52 Ancestors In 52 Weeks: Earliest

My earliest memory of him was riding together on his horse. I was bundled up in a baby coat with a scarf wrapped around my head. He wore his farm jacket as he held on tightly to me. My mother had lifted me up to him so he could place me safely on the saddle in front of him. We rode out to check a pasture and his Black Angus cattle. He was my Gramps, and I was his little Punkie. All was right in my precious world. I wonder what stories he told me as we plodded along the trail through the pastures. Did he explain to me about farming? Did he share with me tips on handling horses?

My earliest memory of her was being held in her arms as we walked around the farmhouse and chicken coop. She instructed me in how to gently pick up a hen’s egg from a nest. Some of her hens she called by name as she taught me how to make clucking sounds. She was my Grammy, and I was her little Punkie. All was right in my precious world. What did I learn about chicks and chickens that day? What stories were there about the roosters strutting around the yard?

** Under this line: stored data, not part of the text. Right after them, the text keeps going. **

Lemma elem_of_puts e name syms defs :
  e ∈ puts name (syms ≫= row_puts defs) ↔
  ∃ s, s ∈ syms ∧ name ∈ names_of s ∧ e = Entry (s_id s) (has_def defs (s_id s)).
Proof.
  unfold puts. rewrite list_elem_of_fmap. split.
  - intros ([n e'] & -> & [Hn Hin]%list_elem_of_filter). cbn in *. subst.
    apply list_elem_of_bind in Hin as (s & Hin & Hs). apply list_elem_of_fmap in Hin as (n' & [= -> ->] & Hn').
    eauto.
  - intros (s & Hs & Hn & ->). eexists (name, _). split; [done|]. apply list_elem_of_filter. split; [done|].
    apply list_elem_of_bind. exists s. split; [|done]. apply list_elem_of_fmap. eauto.
Qed.

Lemma best_elem l e : best l = Some e → e ∈ l ∧ (e_hasDef e = false → ∀ x, x ∈ l → e_hasDef x = false).
Proof.
  unfold best. destruct (List.find e_hasDef l) as [c|] eqn:E.
  - intros [= ->]. apply find_some in E as [Hin Hd]. split; [by apply list_elem_of_In|]. congruence.
  - intros H. split; [by destruct l; [|injection H as ->; left]|]. intros _ x Hx.
    apply list_elem_of_In in Hx. by apply (find_none _ _ E).
Qed.

(** A name that is looked up gives a symbol that carries it, and never a
    declaration when some symbol carrying the name has a definition; every name but
    "" of every symbol is found. *)
Theorem lookup_prefers_definitions syms defs name :
  (∀ i, (buildSymbolLookup syms defs).1 !! name = Some i →
    (∃ s, s ∈ syms ∧ s_id s = i ∧ name ∈ names_of s) ∧
    (has_def defs i = false →
       ∀ s, s ∈ syms → name ∈ names_of s → has_def defs (s_id s) = false)) ∧
  (∀ s, s ∈ syms → name ∈ names_of s → name ≠ "" →
     is_Some ((buildSymbolLookup syms defs).1 !! name)).
Proof.
  split.
  - intros i (Hne & e & [Hin Hd]%best_elem & <-)%nameToID_Some.
    apply elem_of_puts in Hin as (s & Hs & Hn & ->). cbn in *. split; [eauto|].
    intros H s' Hs' Hn'. exact (Hd H _ (proj2 (elem_of_puts _ _ _ _) (ex_intro _ s' (conj Hs' (conj Hn' eq_refl))))).
  - intros s Hs Hn Hne. cbn. rewrite put_rows_fold, lookup_fmap, fmap_is_Some, put_fold by done.
    assert (puts name (syms ≫= row_puts defs) ≠ []) as Hp.
    { intros E. apply (not_elem_of_nil (Entry (s_id s) (has_def defs (s_id s)))). rewrite <-E.
      apply elem_of_puts. eauto. }
    unfold best. case_match; [by eexists|]. destruct (puts _ _); [done|by eexists].
Qed.

(** ** Same-named statics *)

(** Within one binary the local symbols of a name all resolve to the same row,
    whatever their addresses: functions of the same name in two units are not told
    apart by the address index. *)
Theorem statics_collapse mf defs o2s usrs names s1 s2 :
  Nm.Name s1 = Nm.Name s2 → Local s1 = true → Local s2 = true → IsFunction s1 = true → IsFunction s2 = true →
  resolveNMSymbol mf defs o2s usrs names s1 = resolveNMSymbol mf defs o2s usrs names s2.
Proof.
  intros En L1 L2 F1 F2. unfold resolveNMSymbol. rewrite L1, L2. cbn [negb].
  assert (∀ s, IsFunction s = true → bool_decide (Kind s ∈ ["d"; "b"; "r"]) = false) as Hk.
  { intros s H. unfold IsFunction in H. apply bool_decide_eq_true in H. apply bool_decide_eq_false.
    rewrite !elem_of_cons in *. intros Hd. destruct_or!; congruence || (by eapply not_elem_of_nil). }
  assert (∀ o, resolveStaticViaObject o2s usrs s1 o = resolveStaticViaObject o2s usrs s2 o) as Hr.
  { intros o. unfold resolveStaticViaObject. by rewrite !Hk, En. }
  rewrite En, Hr. destruct (resolveStaticViaObject _ _ s2 _); [done|].
  destruct (candidates defs (Nm.Name s2)) as [|c [|]]; [done| |done]. by rewrite Hr.
Qed.

(** ** The rows refer to rows *)

Lemma usrByID_Some syms defs i u :
  (buildSymbolLookup syms defs).2 !! i = Some u → ∃ s, s ∈ syms ∧ s_id s = i ∧ s_usr s = u.
Proof.
  cbn. apply (foldl_inv (λ m : gmap Z string, m !! i = Some u → ∃ s, s ∈ syms ∧ s_id s = i ∧ s_usr s = u)).
  { by rewrite lookup_empty. }
  intros m s Hs IH. rewrite lookup_insert_Some. intros [[<- <-]|[_ H]]; eauto.
Qed.

Lemma usrByID_dom syms defs i :
  i ∈ s_id <$> syms → is_Some ((buildSymbolLookup syms defs).2 !! i).
Proof.
  cbn. apply (foldl_inv_pre (λ pre (m : gmap Z string), i ∈ s_id <$> pre → is_Some (m !! i))).
  { set_solver. }
  intros pre s m _ IH. rewrite fmap_app, elem_of_app. cbn [fmap list_fmap].
  destruct (decide (s_id s = i)) as [->|Hne]; [by rewrite lookup_insert_eq|].
  rewrite lookup_insert_ne by done. intros [H|H]; [auto|set_solver].
Qed.

Lemma invert_Some m u i : invert m !! u = Some i → m !! i = Some u.
Proof.
  unfold invert. intros H%elem_of_list_to_map_2. apply list_elem_of_fmap in H as ([j v] & [= -> ->] & H).
  by apply elem_of_map_to_list in H.
Qed.

Section references.
Context (syms : list symbol_row) (defs : list def_row).
Let nameToID := (buildSymbolLookup syms defs).1.
Let usrByID := (buildSymbolLookup syms defs).2.

Lemma nameToID_id name i : nameToID !! name = Some i → i ∈ s_id <$> syms.
Proof.
  intros (_ & e & [Hin _]%best_elem & <-)%nameToID_Some. apply elem_of_puts in Hin as (s & Hs & _ & ->).
  by apply (list_elem_of_fmap_2 s_id).
Qed.

Lemma usr_id u i : invert usrByID !! u = Some i → i ∈ s_id <$> syms.
Proof.
  intros (s & Hs & <- & _)%invert_Some%usrByID_Some. by apply list_elem_of_fmap_2.
Qed.

Lemma resolveNMSymbol_id mf dbn o2s s i :
  resolveNMSymbol mf dbn o2s (invert usrByID) nameToID s = Some i → i ∈ s_id <$> syms.
Proof.
  assert (∀ o j, resolveStaticViaObject o2s (invert usrByID) s o = Some j → j ∈ s_id <$> syms) as Hr.
  { intros o j. unfold resolveStaticViaObject. case_match; [done|].
    destruct (o2s !! o) as [src|]; [|done]. apply usr_id. }
  unfold resolveNMSymbol. destruct (negb (Local s)); [apply nameToID_id|].
  destruct (resolveStaticViaObject _ _ s (mapObjectFor _ _)) eqn:E1; [intros [= <-]; eauto|].
  destruct (candidates dbn (Nm.Name s)) as [|c [|]]; [apply nameToID_id| |apply nameToID_id].
  destruct (resolveStaticViaObject _ _ s (Object c)) eqn:E2; [intros [= <-]; eauto|apply nameToID_id].
Qed.

Lemma addr_id mf dbn o2s l a i :
  buildAddrIndex mf dbn o2s (invert usrByID) nameToID l !! a = Some i → i ∈ s_id <$> syms.
Proof.
  unfold buildAddrIndex.
  apply (foldl_inv (λ m : gmap Z Z, m !! a = Some i → i ∈ s_id <$> syms)); [by rewrite lookup_empty|].
  intros m s _ IH. unfold index_addr. destruct (_ || _); [done|]. destruct (ParseUint 16 (Address s)) as [v [e|]]; [done|].
  destruct (resolveNMSymbol _ _ _ _ _ s) as [j|] eqn:E; [|done].
  rewrite lookup_insert_Some. intros [[_ <-]|[_ H]]; [by eapply resolveNMSymbol_id|auto].
Qed.

Lemma edge_ids_id mf dbn o2s l e k :
  edge_ids nameToID (buildAddrIndex mf dbn o2s (invert usrByID) nameToID l) e = Some k →
  k.1 ∈ s_id <$> syms ∧ k.2 ∈ s_id <$> syms.
Proof.
  unfold edge_ids. set (ix := buildAddrIndex _ _ _ _ _ _).
  assert (∀ a n i, match ix !! a with Some i => Some i | None => nameToID !! n end = Some i →
    i ∈ s_id <$> syms) as H.
  { intros a n i. destruct (ix !! a) eqn:E; [intros [= <-]; by eapply addr_id|apply nameToID_id]. }
  destruct (match ix !! Objdump.CallerAddr e with Some i => Some i | None => _ end) as [i|] eqn:E1; [|done].
  cbn. destruct (match ix !! Objdump.CalleeAddr e with Some i => Some i | None => _ end) as [j|] eqn:E2; [|done].
  intros [= <-]. split; by eapply H.
Qed.

Lemma resolution_row_ok mf dbn o2s tid s r :
  resolution_row mf dbn o2s (invert usrByID) nameToID tid usrByID s = Some r →
  lr_target r = tid ∧ lr_usr r ∈ s_usr <$> syms ∧ lr_winning_object r ∉ lr_losing_objects r.
Proof.
  unfold resolution_row. case_match; [done|]. destruct (resolveNMSymbol _ _ _ _ _ s) as [i|] eqn:E; [|done].
  intros [= <-]. cbn [lr_target lr_usr lr_winning_object lr_losing_objects]. split; [done|]. split.
  - apply resolveNMSymbol_id in E. apply (usrByID_dom syms defs) in E as [u Hu].
    subst usrByID. rewrite Hu. apply usrByID_Some in Hu as (s' & Hs & _ & <-). by apply (list_elem_of_fmap_2 s_usr).
  - unfold collectLosingObjects. rewrite elem_of_sort_strings, (proj2 (proj2 (losers_fold _ _))). tauto.
Qed.
End references.

Lemma dedup_edges_spec l : NoDup (dedup_edges l) ∧ ∀ k, k ∈ dedup_edges l ↔ k ∈ l.
Proof.
  enough (let st := foldl add_edge ([], ∅) l in
    NoDup st.1 ∧ (∀ k, k ∈ st.1 ↔ k ∈ st.2) ∧ ∀ k, k ∈ st.1 ↔ k ∈ l) as (H1 & _ & H2) by done.
  apply (foldl_inv_pre (λ pre st, NoDup st.1 ∧ (∀ k, k ∈ st.1 ↔ k ∈ st.2) ∧ ∀ k, k ∈ st.1 ↔ k ∈ pre)).
  { split; [constructor|]. split; set_solver. }
  intros pre k [out seen] _ (Hnd & Hs & Hin). unfold add_edge. cbn [fst snd] in *. case_bool_decide as Hk; cbn.
  - split; [done|]. split; [done|]. set_solver.
  - split; [|split; set_solver]. apply NoDup_app. split; [done|]. split; [set_solver|apply NoDup_singleton].
Qed.
Lemma hit_external_ok abs p :
  pack_ok p → isUnderBuildDir abs root = false →
  pack_ok (hit_external globs abs p) ∧ grows p (hit_external globs abs p).
Proof.
  intros [Hp He Hh Hg Hgen] Hb. unfold hit_external. destruct (List.find _ globs) as [g|] eqn:E; [|by split].
  pose proof (find_some _ _ E) as [Hin%list_elem_of_In Hm]. split; [|by apply grows_same]. split; cbn.
  - done.
  - intros a [->%elem_of_singleton|Ha]%elem_of_union; [|by apply He]. split; [done|].
    unfold MatchesAnyExternalGlob. apply existsb_exists. exists g. by rewrite <-list_elem_of_In.
  - intros g' n. rewrite lookup_insert_Some. intros [[<- _]|[_ H]].
    + exists abs, g. set_solver.
    + destruct (Hh g' n H) as (a & gl & ? & ? & ?). exists a, gl. set_solver.
  - intros gl Hgl. destruct (decide (ExternalGlob.raw g = ExternalGlob.raw gl)) as [->|];
      [by rewrite lookup_insert_eq|rewrite lookup_insert_ne by done; by apply Hg].
  - done.
Qed.

Lemma pack_dep_ok obj p dep :
  pack_ok p → pack_ok (pack_dep root pr globs obj p dep) ∧ grows p (pack_dep root pr globs obj p dep).
Proof.
  intros Hp. unfold pack_dep. destruct (negb _).
  - destruct (isUnderBuildDir _ root) eqn:E; [by apply markGenerated_ok|by apply hit_external_ok].
  - split; [by apply mark_ok|apply mark_grows].
Qed.

Lemma pack_object_ok log p obj :
  pack_ok p → pack_ok (pack_object root pr globs log p obj) ∧ grows p (pack_object root pr globs log p obj).
Proof.
  intros Hp. unfold pack_object. destruct (Rel root obj); [|by split].
  apply (foldl_inv (λ q, pack_ok q ∧ grows p q)); [by split|].
  intros q dep _ [Hq Hg]. destruct (pack_dep_ok obj q dep Hq). split; [done|]. by etrans.
Qed.

Lemma pack_source_ok name p abs p' :
  pack_ok p → pack_source pr name p abs = Ok p' →
  pack_ok p' ∧ grows p p' ∧ InProject (ToProjectRelative pr abs) = true ∧
  ∃ e, entries p' !! RelPath (ToProjectRelative pr abs) = Some e ∧ required e = true.
Proof.
  unfold pack_source. intros Hp. destruct (InProject _); [|done]. intros [= <-].
  split; [by apply mark_ok|]. split; [apply mark_grows|]. split; [done|].
  eexists. rewrite mark_lookup. split; [done|]. cbn. by rewrite orb_true_r.
Qed.
(* ===== verification/CallGraph.v ===== *)
(** * Call-graph queries ([internal/mcp/callgraph_source_tools.go],
    [internal/mcp/callgraph_runtime_tools.go])

    The handlers over the tables of an index: neighbours in the compiler's and in
    the linked graph, and the enumeration of call paths.  A query with DISTINCT,
    ORDER BY and LIMIT is [remove_dups], [sort_by] and [take]; SQLite leaves the
    order of equal keys open, here they keep the order of the rows. *)

From S2P Require Import Prelude GoStrings Store.
From Stdlib Require Import ZArith Lia.

Record index := Index {
  ix_symbols : list symbol_row;
  ix_targets : list target_row;
  ix_edges : list edge_row;
  ix_resolutions : list link_resolution_row;
}.

Record SymbolRef := MkSymbolRef { USR : string; Name : string; Kind : string; Signature : string }.

#[export] Instance SymbolRef_eq_dec : EqDecision SymbolRef.
Proof. solve_decision. Defined.

Inductive query_error := ErrNoSymbol (usr : string) | ErrUnknownTarget (name : string).

Definition callGraphNeighborLimit : nat := 500.
Definition callPathDefaultDepth : Z := 6.
Definition callPathMaxDepth : Z := 16.
Definition callPathResultLimit : nat := 50.

Definition ref_of (s : symbol_row) : SymbolRef := MkSymbolRef (s_usr s) (s_name s) (s_kind s) (s_signature s).

Section queries.
Context (ix : index).

Definition symbolIDByUSR (usr : string) : result query_error Z :=
  match List.find (λ s, String.eqb (s_usr s) usr) (ix_symbols ix) with
  | Some s => Ok (s_id s)
  | None => Err (ErrNoSymbol usr)
  end.
(** Reading a file in two pages loses nothing and repeats nothing: the page up to
    a line and the page from the next one make up the whole read. *)
Theorem sliceLines_pages content k :
  (1 ≤ k < Z.of_nat (length (file_lines content)))%Z →
  (sliceLines content 0 0).1 =
    (sliceLines content 1 k).1 +:+ str1 NL +:+ (sliceLines content (k + 1) 0).1.
Proof.
  intros Hk. unfold sliceLines. set (ls := file_lines content) in *. set (n := Z.of_nat (length ls)) in *.
  rewrite (proj2 (Z.eqb_neq n 0)) by lia. cbn [Z.leb Z.compare orb].
  rewrite (proj2 (Z.leb_gt k 0)), (proj2 (Z.leb_gt (k + 1) 0)) by lia. cbn [orb].
  rewrite (proj2 (Z.ltb_ge n k)), (proj2 (Z.ltb_ge k 1)), (proj2 (Z.ltb_ge n 1)),
    (proj2 (Z.ltb_ge n (k + 1))) by lia. cbn [fst]. unfold line_range.
  replace (Z.to_nat (1 - 1)) with 0 by lia. replace (Z.to_nat (k + 1 - 1)) with (Z.to_nat k) by lia.
  rewrite !drop_0, !Nat.sub_0_r. subst n. rewrite Nat2Z.id.
  rewrite (take_ge ls) by lia. rewrite (take_ge (drop _ ls)) by (rewrite length_drop; lia).
  rewrite <-Join_app.
  - by rewrite take_drop.
  - intros E. apply (f_equal length) in E. rewrite length_take in E. cbn in E. lia.
  - intros E. apply (f_equal length) in E. rewrite length_drop in E. cbn in E. lia.
Qed.

Lemma sliceLines_pages_witness :
  (1 ≤ 2 < Z.of_nat (length (file_lines ex_text)))%Z ∧
  (sliceLines ex_text 0 0).1 = (sliceLines ex_text 1 2).1 +:+ str1 NL +:+ (sliceLines ex_text 3 0).1.
Proof.
  split; [by_decide|]. apply (sliceLines_pages ex_text 2). by_decide.
Defined.

(** ** Search: the hits of a line *)

(** [pattern] is found in [line] at byte [p]. *)
Definition occurs (pattern line : string) (p : nat) : Prop := HasPrefix (sdrop p line) pattern = true.
Lemma skip_flatten ds depth stack w l c :
  Forall die_ok ds →
  read_loop (Some depth) stack w (flatten ds ++ l) c = read_loop (Some depth) stack w l c.
Proof.
  assert (∀ d, die_ok d → ∀ depth l, read_loop (Some depth) stack w (flatten_die d ++ l) c =
    read_loop (Some depth) stack w l c) as Hd.
  { induction d as [e kids IH] using die_ind'. intros (Hn & Hk & Hkids) dp l'.
    rewrite flatten_die_eq. cbn [app read_loop]. rewrite Hn. destruct (Children e); [|done].
    fold (dies_ok kids) in Hkids. rewrite dies_ok_Forall in Hkids. rewrite <-app_assoc.
    assert (∀ dp l, read_loop (Some dp) stack w (flatten kids ++ l) c = read_loop (Some dp) stack w l c) as ->; [|done].
    clear -IH Hkids. induction kids as [|k kids IHk]; [done|]. intros dp l. inversion IH; inversion Hkids; subst.
    rewrite flatten_cons, <-app_assoc. rewrite H1 by done. by apply IHk. }
  induction 1 as [|d ds Hok _ IH]; [done|]. rewrite flatten_cons, <-app_assoc. by rewrite Hd.
Qed.

Lemma visit_all_app w vs vs' c :
  visit_all w (vs ++ vs') c = (w' ← visit_all w vs; visit_all w' vs') c.
Proof.
  revert w c; induction vs as [|[[stack e] kids] vs IH]; intros w c; [done|].
  cbn [app visit_all]. rewrite !typed_bind_eq. destruct (visit stack w e kids c) as [[w' c']|]; [|done]. apply IH.
Qed.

Earliest memories can lay the foundation of what remains of our recollections of grandparents and parents. How treasured these memories are…how revered…how engraved on our hearts! In the winter of 1951, my mother and I flew from Washington, D.C., to Salina, Kansas, to visit with my Gramps and Grammy (Andrew and Isabella Storer) for the first time. My father would join us two months later. (My dad was a city boy.) On the farm in Kansas, a little city girl like me learned about horses, chickens, pigs, cattle, dogs, and cats. Earliest memories…earliest dreams…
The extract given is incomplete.